Our usually pristine and regal Great White Egret was now wearing a mucky head dress from rooting around in the abundant food sources found in the wet, rich world of the marsh, the richest ecosystem in the world.
An unexpected treat from our accommodating hosts, Dave and Ellen, was to follow Beach Creek up its length rather than the abbreviated trip we were used to.  They were still trying to find us some of the horses; they had already left the beach for the evening.
As we traveled deeper and deeper into the creek, we passed many more birds and luckily we got to see some of the pretty-in-pink Roseate Spoonbills which some in our artist group had never seen before.
As we go further yet into the creek, old Mr. Sol was sinking lower and lower toward the horizon.
Horses are sometimes spotted in the area around the Dungeness ruins, the mansion which at one time was the center of the Carnegie life here on Cumberland Island.  The wall once separated lush gardens, grown to feed the family, from the manicured lawns.  The garden was fertilized with the organically rich muck from the marsh.  The Carnegies led a very fine and independent lifestyle for a long time on this remote southern isle, with some of the decendants still running the only commercial Inn on the island.

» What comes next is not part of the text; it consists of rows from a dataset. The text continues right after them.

Lemma span_nondigit_app l s : Forall is_lower l ->
  (s = "" \/ exists c s', s = String c s' /\ c_isdigit c = true) ->
  span_nondigit (String.string_of_list_ascii l +:+ s) = (String.string_of_list_ascii l, s).
Proof.
  intros Hl Hs. induction Hl as [|c l Hc _ IH].
  - cbn. destruct Hs as [->|(c & s' & -> & Hc)]; [done|]. cbn. by rewrite Hc.
  - cbn [String.string_of_list_ascii]. rewrite str_app_cons. cbn [span_nondigit].
    destruct (c_isdigit c) eqn:E.
    + exfalso. unfold is_lower, c_isdigit, in_range in *. lia.
    + by rewrite IH.
Qed.

Lemma part_string_head part : part_string part = "" \/
  exists c s', part_string part = String c s' /\ c_isdigit c = true.
Proof.
  destruct part as [n|]; [|by left]. right. destruct (pretty_N_spec n) as (Hd & Hne & _). cbn.
  destruct (pretty n) as [|c s'] eqn:E; [done|]. exists c, s'. cbn in Hd. by apply andb_prop in Hd as [? _].
Qed.

Lemma length_string_of_list l : String.length (String.string_of_list_ascii l) = length l.
Proof. induction l as [|c l IH]; [done|]. cbn. by rewrite IH. Qed.
Lemma str_drop_app a b : str_drop (String.length a) (a +:+ b) = b.
Proof. induction a as [|c a IH]; [by destruct b|done]. Qed.
Lemma str_drop_name l b : str_drop (length l) (String.string_of_list_ascii l +:+ b) = b.
Proof. rewrite <- length_string_of_list. apply str_drop_app. Qed.
Lemma drive_name_length n : length (guestfs___drive_name n) <= S n.
Proof.
  unfold guestfs___drive_name. assert (forall fuel i, length (drive_name_fuel fuel i) <= S fuel) as H; [|apply H].
  induction fuel as [|fuel IH]; intros i; [done|]. cbn [drive_name_fuel]. rewrite length_app. cbn [length].
  destruct (26 <=? i)%nat; [specialize (IH (i / 26 - 1)); lia|cbn; lia].
Qed.
Lemma name_value_drive n : name_value (guestfs___drive_name n) = S n.
Proof. apply drive_index_fuel. lia. Qed.

Lemma sscanf_part n : (Z.of_N n < 2 ^ 31)%Z -> sscanf_d (pretty n) = Some (Z.of_N n).
Proof.
  intros H. destruct (pretty_N_spec n) as (Hd & Hne & Hv). rewrite sscanf_digits by done. f_equal. rewrite Hv.
  unfold clamp_long. rewrite s32_id; lia.
Qed.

It was time to beat a hasty retreat back down the creek before the sun sunk totally into darkness.
It is much easier to navigate this curvy marsh creek, now at low tide, in the daylight.
The trip out is a bit less peaceful then the trip into the creek.  A very fine adventure.

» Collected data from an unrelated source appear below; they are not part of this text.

(* ===== verification/LibFile.v ===== *)
(** src/file.c: the calls of the library that are built out of other calls.

    Whole files are passed through temporary files of the host, lists of names
    are cut into requests of 1000 names.  The generated calls of the daemon
    (guestfs_download, guestfs_find0, ...) are parameters, the class
    [GuestCalls]; what they do to the guest's files is the class [GuestLaws].
    The wrappers guestfs_read_file and guestfs_lstatnslist that the functions
    call are those of Config.v. *)

From S2P Require Import Prelude Handle Events Conn LibProto Utils Config Lifecycle Drives Command Guestfsd.
From stdpp Require Import sorting.
From Stdlib Require Import Ascii.
Local Open Scope Z_scope.

(** * The host *)

(** The host's files the library uses, its descriptors, the answers of the
    system calls ([Some errno] or success; success in the end), whether a
    descriptor was closed that was not open, and the guest. *)
Record world (G : Type) := mk_world {
  w_g : guestfs_h;
  w_files : gmap string (list byte);
  w_fds : gmap Z string;
  w_answers : list (option Z);
  w_bad_close : bool;
  w_guest : G
}.
Arguments mk_world {G}.
Arguments w_g {G}.
Arguments w_files {G}.
Arguments w_fds {G}.
Arguments w_answers {G}.
Arguments w_bad_close {G}.
Arguments w_guest {G}.
#[export] Instance upd_w_g {G} : Field (@w_g G) := fun f r =>
  mk_world (f (w_g r)) (w_files r) (w_fds r) (w_answers r) (w_bad_close r) (w_guest r).
#[export] Instance upd_w_files {G} : Field (@w_files G) := fun f r =>
  mk_world (w_g r) (f (w_files r)) (w_fds r) (w_answers r) (w_bad_close r) (w_guest r).
#[export] Instance upd_w_fds {G} : Field (@w_fds G) := fun f r =>
  mk_world (w_g r) (w_files r) (f (w_fds r)) (w_answers r) (w_bad_close r) (w_guest r).
#[export] Instance upd_w_answers {G} : Field (@w_answers G) := fun f r =>
  mk_world (w_g r) (w_files r) (w_fds r) (f (w_answers r)) (w_bad_close r) (w_guest r).
#[export] Instance upd_w_bad_close {G} : Field (@w_bad_close G) := fun f r =>
  mk_world (w_g r) (w_files r) (w_fds r) (w_answers r) (f (w_bad_close r)) (w_guest r).
#[export] Instance upd_w_guest {G} : Field (@w_guest G) := fun f r =>
  mk_world (w_g r) (w_files r) (w_fds r) (w_answers r) (w_bad_close r) (f (w_guest r)).

Definition fm (G : Type) := M (world G).

Definition ENOENT : Z := 2.

Section host.
Context {G : Type}.
Implicit Types w : world G.

Definition on_h {A} (m : hm A) : fm G A := zoom w_g (fun g w => w <| w_g := g |>) m.
Definition perrorf (errnum : Z) (msg : string) : fm G unit := on_h (modify (fun g => guestfs___perrorf g errnum msg)).

Definition next_answer : fm G (option Z) := fun w =>
  let '(a, q) := answer (w_answers w) in (Ret a, w <| w_answers := q |>).

(** The least descriptor that is not open is given to the file. *)
Definition sys_open (file : string) (create : bool) : fm G (Z + Z) :=
  a <- next_answer ;; fun w =>
  match a, w_files w !! file with
  | Some e, _ => (Ret (inl e), w)
  | None, None =>
      if create then
        let fd := new_fd (dom (w_fds w)) in
        (Ret (inr fd), w <| w_files ::= <[file := []]> |> <| w_fds ::= <[fd := file]> |>)
      else (Ret (inl ENOENT), w)
  | None, Some _ =>
      let fd := new_fd (dom (w_fds w)) in (Ret (inr fd), w <| w_fds ::= <[fd := file]> |>)
  end.

Definition fd_data w (fd : Z) : list byte :=
  match w_fds w !! fd with Some file => default [] (w_files w !! file) | None => [] end.

(** fstat: the size. *)
Definition sys_fstat (fd : Z) : fm G (Z + nat) :=
  a <- next_answer ;; fun w =>
  (Ret (match a with Some e => inl e | None => inr (length (fd_data w fd)) end), w).

(** The errno of a failure to allocate. *)
Definition malloc : fm G (option Z) := next_answer.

Back across the open water we take in the views of Fort Clinch, then reach the deep port of Fernandina Beach, now lit by the night time lights.  Its a pretty sight and one which my friends and fellow artists enjoyed to the hilt.
The shrimp boats were very ghost-like in this badly focused photo I got by accidentally bumping my settings on the camera, but they almost make a statement about the industry.  Let us continue to resolve to buy local shrimp and not foreign farm raised shrimp, which are raised under some very questionable third world practices.
So we hope Fate lets shrimping and life in Fernandina Beach continue to exist without losing any of the good "old ways" but also utilizing any of the new ways that help us to survive these times intact.  Its our own little Mayberry by the Sea and we like it that way.